Volume > Issue > No Premarital Sex? It's News to Catholic Students

No Premarital Sex? It’s News to Catholic Students

DON'T DO THAT THING IF YOU AIN'T GOT THAT RING

By Christopher Kaczor | February 1999
Christopher Kaczor is Assistant Professor of Philosophy at Loyola Marymount University in Los Angeles.

In my course in medieval philosophy, the modern world in the form of a student will some times raise its hand and ask a question of stunning simplicity, for example: Why does Bonaventure think premarital sex is wrong? The student is generally more puzzled than argumentative.

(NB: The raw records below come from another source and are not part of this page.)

Definition deficit_rule (above level : Z) : json := JObj [("deficit_above", JInt above); ("activity_level", JInt level)].
Definition time_window : json := JObj
  [("mode", JStr "time_proportional"); ("deficit_rules", JList [deficit_rule 0 60; deficit_rule 10 30; deficit_rule 20 10])].
Definition DEFAULT_POLICY : dict :=
  [("enabled", JBool true); ("check_interval_seconds", JInt 120); ("hard_floor_pct", JInt 15);
   ("providers", JObj
     [("claude", JObj [("five_hour", time_window); ("seven_day", time_window)]);
      ("openai", JObj [("5h", time_window); ("Week", time_window)]);
      ("nanogpt", JObj [("Week", time_window)])]);
   ("suspend_thresholds", JObj [("non_essential_below", JInt 30); ("all_except_coo_below", JInt 15)]);
   ("coo_anima", JStr "sakura"); ("essential_animas", JList [JStr "sakura"])].

(* ------------------------------------------------------------------ *)
(** ** Values *)

Definition num (v : json) : result Q := match num_of v with Some q => Ok q | None => Err (TypeError "number") end.
Definition obj (v : json) : result dict := match v with JObj d => Ok d | _ => Err (AttributeError "get") end.
Definition iter (v : json) : result (list json) :=
  match v with
  | JList l => Ok l
  | JStr s => Ok (JStr <$> chars s)
  | JObj d => Ok (JStr ∘ fst <$> d)
  | _ => Err (TypeError "object is not iterable")
  end.
Definition qlt (a b : Q) : bool := negb (Qle_bool b a).

(** [rule[key]] as a number, with the rule. *)
Definition keyed (key : string) (v : json) : result (Q * dict) :=
  match v with
  | JObj d => match dget key d with Some k => q ← num k; Ok (q, d) | None => Err (KeyError key) end
  | _ => Err (TypeError "indices")
  end.
Fixpoint all_keyed (key : string) (l : list json) : result (list (Q * dict)) :=
  match l with
  | [] => Ok []
  | v :: l => x ← keyed key v; xs ← all_keyed key l; Ok (x :: xs)
  end.
(** [sorted], which keeps the order of equals. *)
Fixpoint insert_by (before : Q → Q → bool) (x : Q * dict) (l : list (Q * dict)) : list (Q * dict) :=
  match l with
  | [] => [x]
  | y :: l' => if before x.1 y.1 then x :: l else y :: insert_by before x l'
  end.
Definition sort_rules (before : Q → Q → bool) (l : list (Q * dict)) : list (Q * dict) := foldr (insert_by before) [] l.

(* ------------------------------------------------------------------ *)
(** ** Evaluation of a policy *)

Section governor.
Context `{Texts}.

Definition _parse_resets_at (v : json) : option Q :=
match num_of v, v with
| Some q, _ => Some (if qlt q 1000000000000 then q else q / 1000)%Q
| None, JStr s => timestamp_of s
| None, _ => None
end.
Definition _time_remaining_pct (now resets : Q) (window_seconds : json) : result Q :=
let remaining := (resets - now)%Q in
if Qle_bool remaining 0 then Ok 0%Q else
w ← num window_seconds;
let pct := (remaining / w * 100)%Q in
Ok (if qlt 100 pct then 100%Q else pct).

(** The level is Python's [None] ([JNull]) when no rule applies. *)
Definition level_of (rule : dict) : result json :=
match dget "activity_level" rule with Some v => Ok v | None => Err (KeyError "activity_level") end.
Definition _evaluate_threshold (remaining : Q) (thresholds : json) (p w : string) : result (json * option reason_item) :=
l ← iter thresholds;
l ← all_keyed "remaining_below" l;
match filter (λ r, qlt remaining r.1 = true) (sort_rules Qle_bool l) with
| [] => Ok (JNull, None)
| r :: _ => level ← level_of r.2; Ok (level, Some (BelowThreshold p w remaining r.1 level))
end.
Definition _evaluate_time_proportional (now remaining : Q) (window config : dict) (p w : string) :
  result (json * option reason_item) :=
match _parse_resets_at (dget_none "resets_at" window) with
| None => Ok (JNull, None)
| Some resets =>
    let seconds := dget_none "window_seconds" window in
    if negb (truthy seconds) then Ok (JNull, None) else
    time_pct ← _time_remaining_pct now resets seconds;
    let deficit := (time_pct - remaining)%Q in
    if Qle_bool deficit 0 then Ok (JNull, None) else
    l ← iter (dget_default "deficit_rules" (JList []) config);
    l ← all_keyed "deficit_above" l;
    match filter (λ r, Qle_bool r.1 deficit = true) (sort_rules (λ a b, Qle_bool b a) l) with
    | [] => Ok (JNull, None)
    | r :: _ => level ← level_of r.2; Ok (level, Some (OverPace p w remaining time_pct deficit level))
    end
end.
Definition _evaluate_hard_floor (remaining : Q) (hard_floor : json) (p w : string) : result (json * option reason_item) :=
floor ← num hard_floor;
Ok (if qlt remaining floor then (JInt 10, Some (BelowFloor p w remaining floor)) else (JNull, None)).

(** The rules of one window, by the form of its configuration. *)
Definition evaluate_window (now remaining : Q) (window : dict) (config : json) (p w : string) :
  result (json * option reason_item) :=
match config with
| JList _ => _evaluate_threshold remaining config p w
| JObj c =>
    if py_eq (dget_default "mode" (JStr "threshold") c) (JStr "time_proportional")
    then _evaluate_time_proportional now remaining window c p w
    else _evaluate_threshold remaining (dget_default "rules" (JList []) c) p w
| _ => Ok (JNull, None)
end.
(* ===== verification/Commands.v ===== *)
(** * Command descriptors ([core/supervisor/pending_executor.py])

    [animaworks-tool submit] writes a descriptor into the pending directory;
    the watcher moves it into [processing/], leases it, runs the command and
    deletes it.  A command is at least submitted to the manager of background
    tasks ([launches]); one that runs on is [tracked] until its done callback.
    At a restart the descriptors left behind are returned to their owners.

    A descriptor carries a serial number and its time of arrival; directories
    are maps from the stem of a file name.  The executor's own state
    ([Executor]) is shared with the tasks of the store, which run beside. *)

From Stdlib Require Import QArith.
From stdpp Require Import prelude strings list gmap sorting.
From S2P Require Import Prelude PyValue PyText JsonText Sql TaskModels TaskStore TaskQueue.
From S2P Require Import Activity Cascade Mailbox Channels Messenger Executor Fleet Lease.
Open Scope nat_scope.

Record descriptor := mk_descriptor { serial : nat; arrived : Q; body : json_file }.
Record desk := mk_desk {
  ex : executor;
  pending_dir : gmap string descriptor;
  processing_dir : gmap string descriptor;
  leases : gmap string json_file;
  _attempt_by_task_id : gmap string Z;
  (** the commands still running: task and file *)
  tracked : list (string * string);
  (** the serial numbers of the descriptors that were run *)
  ran : list nat
}.
Definition set_ex v s := mk_desk v (pending_dir s) (processing_dir s) (leases s) (_attempt_by_task_id s) (tracked s) (ran s).
Definition set_pending v s := mk_desk (ex s) v (processing_dir s) (leases s) (_attempt_by_task_id s) (tracked s) (ran s).
Definition set_processing v s := mk_desk (ex s) (pending_dir s) v (leases s) (_attempt_by_task_id s) (tracked s) (ran s).
Definition set_leases v s := mk_desk (ex s) (pending_dir s) (processing_dir s) v (_attempt_by_task_id s) (tracked s) (ran s).
Definition set_tracked v s := mk_desk (ex s) (pending_dir s) (processing_dir s) (leases s) (_attempt_by_task_id s) v (ran s).
Definition set_ran v s := mk_desk (ex s) (pending_dir s) (processing_dir s) (leases s) (_attempt_by_task_id s) (tracked s) v.
Definition active (s : desk) : gset string := _active_task_ids (ex s).
Definition set_active_ids (v : gset string) (s : desk) : desk := set_ex (set_active v (ex s)) s.

(** How the call that runs a command ends: the command goes on in the
    background, is over, or an exception. *)
Inductive launch := Goes_on | Is_over | Raises.
Record desk_env := mk_desk_env {
  xe : exec_env;
  probe : os_view;
  lease_time : Q;
  leases_writable : bool;
  renames : string → bool;
  launches : string → launch
}.

Definition in_ex {A} (m : M executor A) : M desk A := λ s, let '(r, x) := m (ex s) in (r, set_ex x s).
(** Descriptors in the order of their arrival. *)
Definition arrives_before (x y : string * descriptor) : Prop := Qle_bool (arrived x.2) (arrived y.2) = true.
#[global] Instance arrives_before_dec : ∀ x y, Decision (arrives_before x y).
Proof. intros x y. unfold arrives_before. apply _. Defined.
Definition _order_pending_claims (d : gmap string descriptor) : list string := fst <$> merge_sort arrives_before (map_to_list d).

(** [_unlink_processing_descriptor]: the descriptor and its lease. *)
Definition _unlink_processing_descriptor (stem : string) (s : desk) : desk :=
  set_leases (delete stem (leases s)) (set_processing (delete stem (processing_dir s)) s).

Section commands.
Context `{Oracle, Calendar, FloatText, Codec, Listing file, Processes, Wording}.

Definition task_id_of (stem : string) (desc : dict) : string :=
strip (str_json (json_or (dget_none "task_id" desc) (JStr stem))).

Definition _should_defer_claim (stem : string) (desc : dict) (s : desk) : bool :=
let tid := task_id_of stem desc in
if negb (bool_decide (stem = tid)) then false else
bool_decide (tid ∈ active s) || bool_decide (is_Some (processing_dir s !! stem)).

(** The lease on record is that of an attempt this process made, and alive. *)
Definition same_attempt (e : desk_env) (stem tid : string) (s : desk) : bool :=
match leases s !! stem ≫= read_processing_lease with
| None => false
| Some lease =>
    match dget_none "attempt" lease with
    | JInt a => (1 <=? a)%Z && bool_decide (_attempt_by_task_id s !! tid = Some a) &&
                is_processing_lease_live (probe e) (Some (self (xe e))) (default NoFile (leases s !! stem))
    | _ => false
    end
end.
Definition _claim_processing_task (e : desk_env) (stem : string) (desc : dict) : M desk (option string) :=
let tid := task_id_of stem desc in
again ← gets (same_attempt e stem tid);
if again : bool then mret None else
if negb (leases_writable e) then _ ← modify (_unlink_processing_descriptor stem); mret None else
_ ← modify (λ s, set_leases
      (<[stem := Contents (JObj (lease_payload (probe e) (lease_time e) (getpid (xe e)) (self (xe e)) tid None))]> (leases s)) s);
taken ← gets (λ s, bool_decide (tid ∈ active s));
if taken : bool then _ ← modify (_unlink_processing_descriptor stem); mret None else
_ ← modify (λ s, set_active_ids ({[tid]} ∪ active s) s);
mret (Some tid).

(** What is left when a command is over: [_done] of [_track_command_claim]. *)
Definition finish_command (x : string * string) (s : desk) : desk :=
let s := _unlink_processing_descriptor x.2 s in
set_tracked (filter (λ y, y.1 ≠ x.1) (tracked s)) (set_active_ids (active s ∖ {[x.1]}) s).

(** One file of the pending directory. *)
Definition process_one (e : desk_env) (stem : string) : M desk unit :=
found ← gets (λ s, pending_dir s !! stem);
match found with
| None => raise (FileNotFoundError stem)
| Some d =>
    match body d with
    | Unreadable => modify (λ s, set_pending (delete stem (pending_dir s)) s)
    | NoFile => raise (FileNotFoundError stem)
    | NotUtf8 => raise (ValueError "utf-8")
    | Contents (JObj desc) =>
        defer ← gets (_should_defer_claim stem desc);
        if defer : bool then mret tt else
        if negb (renames e stem) then mret tt else
        _ ← modify (λ s, set_processing (<[stem := d]> (processing_dir s)) (set_pending (delete stem (pending_dir s)) s));
        claimed ← _claim_processing_task e stem desc;
        match claimed with
        | None => mret tt
        | Some tid =>
            _ ← modify (λ s, set_ran (ran s ++ [serial d]) s);
            match launches e stem with
            | Goes_on => modify (λ s, set_tracked (tracked s ++ [(tid, stem)]) s)
            | Is_over | Raises => modify (λ s, set_active_ids (active s ∖ {[tid]}) (_unlink_processing_descriptor stem s))
            end
        end
    | Contents _ => raise (AttributeError "get")
    end
end.
Definition commands_pass (e : desk_env) : M desk unit :=
names ← gets (λ s, _order_pending_claims (pending_dir s));
for_each names (process_one e).
(** One turn of [watcher_loop]: the commands, then the tasks of the store. *)
Definition watcher_turn (e : desk_env) : M desk unit :=
_ ← commands_pass e;
in_ex (watcher_pass (xe e)).

(** A descriptor left in [processing/] by a process that is gone. *)
Definition interrupted_text : string :=
"INTERRUPTED: the run was interrupted and may have PARTIALLY EXECUTED (commits/messages may already exist). Verify the actual state before running this task again.".
Definition recover_orphan (e : desk_env) (stem : string) : M desk unit :=
found ← gets (λ s, (default (mk_descriptor 0 0 NoFile) (processing_dir s !! stem), default NoFile (leases s !! stem)));
let '(d, lease) := found in
if is_processing_lease_live (probe e) (Some (self (xe e))) lease then mret tt else
match body d with
| NotUtf8 => raise (ValueError "utf-8")
| f =>
    let desc := match f with Contents (JObj desc) => desc | _ => [] end in
    let tid := str_or (strip (str_json (json_or (dget_none "task_id" desc) (JStr "")))) stem in
    _ ← modify (_unlink_processing_descriptor stem);
    in_ex (_return_task_to_pending (xe e) (dset "task_id" (JStr tid) desc) interrupted_text "crash")
end.
Definition _recover_processing (e : desk_env) : M desk unit :=
orphans ← gets (λ s, elements (dom (processing_dir s)));
for_each orphans (recover_orphan e).
(** A new process of the anima, up to its first turn. *)
Definition restart (e : desk_env) : M desk unit :=
_ ← modify (λ s, mk_desk (set_active ∅ (ex s)) (pending_dir s) (processing_dir s) (leases s) ∅ [] (ran s));
_recover_processing e.

(** [animaworks-tool submit]: the file appears, and is then written. *)
Definition open_descriptor (stem : string) (n : nat) (t : Q) (s : desk) : desk :=
set_pending (<[stem := mk_descriptor n t Unreadable]> (pending_dir s)) s.
Definition write_descriptor (stem : string) (desc : dict) (s : desk) : desk :=
set_pending (alter (λ d, mk_descriptor (serial d) (arrived d) (Contents (JObj desc))) stem (pending_dir s)) s.
End commands.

Such students are not unusual. As sociologist Pierre Hegy of Adelphi University has written, “According to the General Social Survey (a yearly survey), the condemnation of premarital sex as always wrong dropped among Catholics from 75% in 1962 to about 17% in 1992, but to 22% among Protestants (these percentages would be lower today [in 1998], and much lower among young people).” Hegy continues, “Indeed the very topics of chastity, masturbation, and homosexuality have become non-issues, for students and researchers alike.”

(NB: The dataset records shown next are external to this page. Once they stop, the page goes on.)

(* ===== verification/CommandsProps.v ===== *)
(** * What becomes of command descriptors

    Whatever is submitted and in whatever order turns, completions, restarts
    and the work on other tasks follow each other, a descriptor is run at most
    once, no two commands of one task run at a time, and the descriptor of a
    running command stays on disk until it is over; a turn runs whatever waits.
    And one descriptor that is not an object stops the watcher altogether. *)

From Stdlib Require Import QArith.
From stdpp Require Import prelude strings list gmap sorting.
From S2P Require Import Prelude PyValue PyText JsonText Sql TaskModels TaskStore TaskQueue.
From S2P Require Import Activity Cascade Mailbox Channels Messenger Executor Fleet Lease Commands.
Open Scope nat_scope.

Section commands.
Context `{Oracle, Calendar, FloatText, Codec, Listing file, Processes, Wording}.

(** A serial number that was not used, and a descriptor as the tool writes it. *)
Definition unused (n : nat) (s : desk) : Prop :=
n ∉ ran s ∧ ∀ stem d, pending_dir s !! stem = Some d → serial d ≠ n.
Definition canonical (stem : string) (f : json_file) : Prop :=
match f with Contents (JObj desc) => task_id_of stem desc = stem | Contents _ => False | _ => True end.

Inductive desk_step : desk → desk → Prop :=
| step_open stem n t s : pending_dir s !! stem = None → unused n s → desk_step s (open_descriptor stem n t s)
| step_write stem desc s : task_id_of stem desc = stem → desk_step s (write_descriptor stem desc s)
| step_turn e s : desk_step s (snd (commands_pass e s))
| step_done x s : x ∈ tracked s → desk_step s (finish_command x s)
| step_beside ex' leases' attempts' s : (∀ x, x ∈ tracked s → x.1 ∈ _active_task_ids ex') →
    desk_step s (mk_desk ex' (pending_dir s) (processing_dir s) leases' attempts' (tracked s) (ran s))
| step_restart e s : desk_step s (snd (restart e s)).

Record desk_inv (s : desk) : Prop := {
  di_once : NoDup (ran s);
  di_fresh : ∀ stem d, pending_dir s !! stem = Some d → serial d ∉ ran s;
  di_distinct : ∀ a b d d', pending_dir s !! a = Some d → pending_dir s !! b = Some d' → serial d = serial d' → a = b;
  di_canonical : ∀ stem d, pending_dir s !! stem = Some d → canonical stem (body d);
  di_exclusive : NoDup (fst <$> tracked s);
  di_active : ∀ x, x ∈ tracked s → x.1 ∈ active s ∧ x.2 = x.1 ∧ is_Some (processing_dir s !! x.1)
}.

Lemma open_inv stem n t s : pending_dir s !! stem = None → unused n s → desk_inv s → desk_inv (open_descriptor stem n t s).
Proof.
intros Hno [Hn Hu] [J1 J2 J3 J4 J5 J6]. split; try done; unfold open_descriptor; cbn [pending_dir set_pending ran].
- intros k d [[<- <-]|[Hk Hd]]%lookup_insert_Some; [done|]. by eapply J2.
- intros a b d d'. rewrite !lookup_insert_Some. intros [[<- <-]|[Ha Hd]] [[<- <-]|[Hb Hd']] E; [done| | |by eapply J3].
  + exfalso. by eapply (Hu _ _ Hd').
  + exfalso. by eapply (Hu _ _ Hd).
- intros k d [[<- <-]|[Hk Hd]]%lookup_insert_Some; [done|]. by eapply J4.
Qed.
Lemma write_inv stem desc s : task_id_of stem desc = stem → desk_inv s → desk_inv (write_descriptor stem desc s).
Proof.
intros Hc [J1 J2 J3 J4 J5 J6]. unfold write_descriptor.
assert (∀ k d, alter (λ d, mk_descriptor (serial d) (arrived d) (Contents (JObj desc))) stem (pending_dir s) !! k = Some d →
  ∃ d0, pending_dir s !! k = Some d0 ∧ serial d = serial d0 ∧ (body d = body d0 ∨ (k = stem ∧ body d = Contents (JObj desc)))) as Ha.
{ intros k d. rewrite lookup_alter_Some. intros [(<- & d0 & E & ->)|[Hk E]]; eexists; eauto. }
split; try done; cbn [pending_dir set_pending ran].
- intros k d (d0 & E & -> & _)%Ha. by eapply J2.
- intros a b d d' (d0 & E & E1 & _)%Ha (d0' & E' & E1' & _)%Ha Heq. eapply J3; [done..|congruence].
- intros k d (d0 & E & _ & [-> | [-> ->]])%Ha; [by eapply J4|done].
Qed.
Lemma finish_inv x s : x ∈ tracked s → desk_inv s → desk_inv (finish_command x s).
Proof.
intros Hx [J1 J2 J3 J4 J5 J6]. destruct (J6 x Hx) as (Hact & Hstem & _).
split; try done; unfold finish_command, _unlink_processing_descriptor, set_active_ids, active; simpl.
- eapply sublist_NoDup; [done|]. apply fmap_sublist, sublist_filter.
- intros y [Hne Hy]%list_elem_of_filter. destruct (J6 y Hy) as (Ha & Hs & Hp). split_and!; [|done|].
  + unfold active in Ha. set_solver.
  + rewrite Hstem. by rewrite lookup_delete_ne.
Qed.
Lemma restart_parts e : ∀ s, let s' := snd (_recover_processing e s) in
  pending_dir s' = pending_dir s ∧ ran s' = ran s ∧ tracked s' = tracked s.
Proof.
assert (within (fixes (λ s, (pending_dir s, ran s, tracked s))) (_recover_processing e)) as Hw.
{ unfold _recover_processing. apply within_bind; [apply within_gets|]. intros l. apply within_for_each. intros stem _.
  unfold recover_orphan. apply within_bind; [apply within_gets|]. intros [d lease]. case_match; [apply within_ret|].
  assert (∀ m : M executor unit, within (fixes (λ s, (pending_dir s, ran s, tracked s))) (in_ex m)) as Hex.
  { intros m s. unfold in_ex. by destruct (m (ex s)). }
  case_match; try apply within_raise; (apply within_bind; [by apply within_modify|intros _; apply Hex]). }
intros s s'. specialize (Hw s). unfold fixes in Hw. by injection Hw.
Qed.
Lemma restart_inv e s : desk_inv s → desk_inv (snd (restart e s)).
Proof.
intros [J1 J2 J3 J4 J5 J6]. unfold restart, mbind, M_bind, modify. cbn [snd].
set (s0 := mk_desk _ _ _ _ _ _ _). destruct (restart_parts e s0) as (Hp & Hr & Ht).
split; rewrite ?Hp, ?Hr, ?Ht; try done; cbn [s0 tracked]; [constructor|by intros x ?%not_elem_of_nil].
Qed.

If this survey indicates how Catholic students think, are there also data on how they act? There are indeed, and they indicate that many Catholics do not follow the Church’s teaching. One study found that unmarried Catholics were about twice as likely as unmarried Protestants to have engaged in sex during the previous year.

It is a disturbing picture, morally. To a teacher of philosophy, it is also disturbing professionally to see evidence that in a place where young minds are supposed to be in training, the bodies are apparently active and the minds are apparently unengaged. Young unmarried Catholics are widely involved in extremely consequential interpersonal behavior yet are blithely unaware of arguments against what they are doing. The breezy formulation that sexual matters “have become non-issues” seems to imply that ignorance, thoughtlessness, and conformism are perfectly okay.